If you walk into any grocery store this week, you definitely noticed that distinct shift in the atmosphere. The air smells less of “buy me for $59.99” used t-shirts and more like an explosion of synthetic rose petals and overpriced heart-shaped chocolate boxes. Yes, Valentine’s Day has arrived. And, if you’re like me, you’re currently looking for the nearest exit. Preferably one that isn’t decorated with neon pink heart-shaped tinsel.
Don’t get me wrong; I’m not a total Grinch. If you know me then you know I enjoy love just as much as anyone else. But ,there is something about February 14th that just feels like a mandatory performance in a play I never auditioned for.
Maybe I’m biased, because my romantic track record looks less like a rom-com and more like a psychological thriller. While some people spend this week dreaming of candlelit dinners, I’m busy remembering the ex who once tried to “surprise” me by showing up in my room uninvited late at night like a low-budget Spider-Man, or the one who decided Valentine’s Day was the perfect time to “re-evaluate our cosmic energy” (translation: he wanted to break up with the gift of a drawing of my face).
Much like the panic of accidentally sending a “he’s so annoying” text to the person you’re talking about, my dating history is a series of lessons in what not to do. When your past involves people who think “communication” means vague-tweeting about something you do wrong, or “spontaneity” means disappearing for three days, a holiday dedicated to “perfect pairs” feels like a personal prank.
We’ve turned affection into a competitive sport. If you didn’t post a picture of your giant teddy bear or a colorful bouquet, are you even dating?

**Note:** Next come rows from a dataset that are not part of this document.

(** The name of the definition, if any, has a base. *)
Definition valid_name (v : VariableDefinition) : bool :=
  match var_name v with
  | Some n =>
      match VariableMatcher__init__ n with
      | Ok _ => true
      | Raise _ => false
      end
  | None => true
  end.

Definition all_valid (chain : list VariableDefinition) : bool := forallb valid_name chain.

(* ===================================================================== *)
(** ** Keyword resolution as the specification words it *)
(* ===================================================================== *)

(** The matches of the explicit step: over every split [owner.kw] of a
    dotted name, the entries named [owner] that have [kw]. *)
Definition explicit_matches (ns : Namespace) (name : string) : list Match :=
  if contains_char "." name
  then flat_map (fun p => find_keywords ns (fst p) (snd p)) (_yield_owner_and_kw_names name)
  else [].

Definition resource_matches (ns : Namespace) (name : string) : list Match :=
  matches_in (od_values (_resources ns)) name.

Definition library_matches (ns : Namespace) (name : string) : list Match :=
  matches_in (od_values (_libraries ns)) name.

We spend the weeks leading up to the big day in a state of “Exam Season” level stress. We’re scrambling for dinner reservations at places we normally wouldn’t even set foot in, all to sit in a crowded room where every table is exactly six inches apart. You’re forced to watch other couples engage in the “Valentine’s Stare”, the looks of an intense, forced romance that usually masks the fact that they’ve run out of things to talk about; they are actually just wondering how expensive the breadsticks are.
The problem is that Valentine’s day suggests that 364 days of being a questionable partner can be overshadowed by one day of failing to secure a specific box of chocolates. It’s the ultimate “I did my homework five minutes before class” move of the romantic world.
So, this year I’m opting out. I’m trading the wilted roses and the “crazy ex” flashbacks for a melted chocolate bar and a movie with an absolute zero point zero percent chance of a wedding at the end.
To the couples that were sweating over making cheap gift baskets: Godspeed. To my fellow skeptics: Stay strong. The 15th is just a day away, and more importantly that’s when the chocolate goes on 50% clearance. Now that is a stable relationship I can get behind.